Gradient-based optimizer for parameter extraction in photovoltaic models

Abstract

Solar radiation is increasingly used as a clean energy source, and photovoltaic (PV) panels that contain solar cells (SCs) transform solar energy into electricity. The current-voltage characteristics for PV models is nonlinear. Due to a lack of data on the manufacturer's datasheet for PV models, there are several unknown parameters. It is necessary to accurately design the PV systems by defining the intrinsic parameters of the SCs. Various methods have been proposed to estimate the unknown parameters of PV cells. However, their results are often inaccurate. In this article, a gradient-based optimizer (GBO) was applied as an efficient and accurate methodology to estimate the parameters of SCs and PV modules. Three common SC models, namely, single-diode models (SDMs), double-diode models (DDMs), and three-diode models (TDMs) were used to demonstrate the capacity of the GBO to estimate the parameters of SCs.
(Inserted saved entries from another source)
(** * starnavi_fastapi: posts, comments, AI moderation and auto-reply

    A shallow embedding of the request handlers ([app/routers]), the
    moderation gate and reply generator ([app/ai_tools.py]), the auto-reply
    worker ([app/tasks.py]) and the ORM models ([app/models.py]).

    Conventions of the embedding:
    - Python [int] is [Z]; a nullable column or an optional field is an
      [option]; [str] is [string], each character a code point below 256.
    - A table is a finite map from its primary key to its rows.
    - Handlers run in a monad of exceptions over a world made of the
      database and the trace of what the process did to the outside (calls
      to the generative model, sleeps, printed lines, enqueued tasks).
    - The generative model is a parameter: any function from what happened
      so far and the prompt to either a response or a raised exception.
    - Timestamps ([created_at], [updated_at]) and the users table are left
      out: no handler below branches on them. *)

From stdpp Require Import gmap strings list fin_maps relations sorting.
From Stdlib Require Import ZArith Ascii.

Open Scope Z_scope.

(** ** Python strings *)

Module Py.

(** The characters [str.isspace] accepts, among code points below 256. *)
Definition isspace (c : ascii) : bool :=
  let n := Z.of_N (N_of_ascii c) in
  ((9 <=? n) && (n <=? 13)) || ((28 <=? n) && (n <=? 32))
  || (n =? 133) || (n =? 160).

Fixpoint lstrip (s : string) : string :=
  match s with
  | EmptyString => EmptyString
  | String c s' => if isspace c then lstrip s' else s
  end.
The proposed GBO algorithm for estimating the optimal values of the parameters for various SCs models are applied on the real data of a 55 mm diameter commercial R.T.C-France SC. Comparison between the GBO and other algorithms are performed for the same data set. The smallest value of the error between the experimental and the simulated data is achieved by the proposed GBO. Also, high closeness between the simulated P-V and I-V curves is achieved by the proposed GBO compared with the experimental.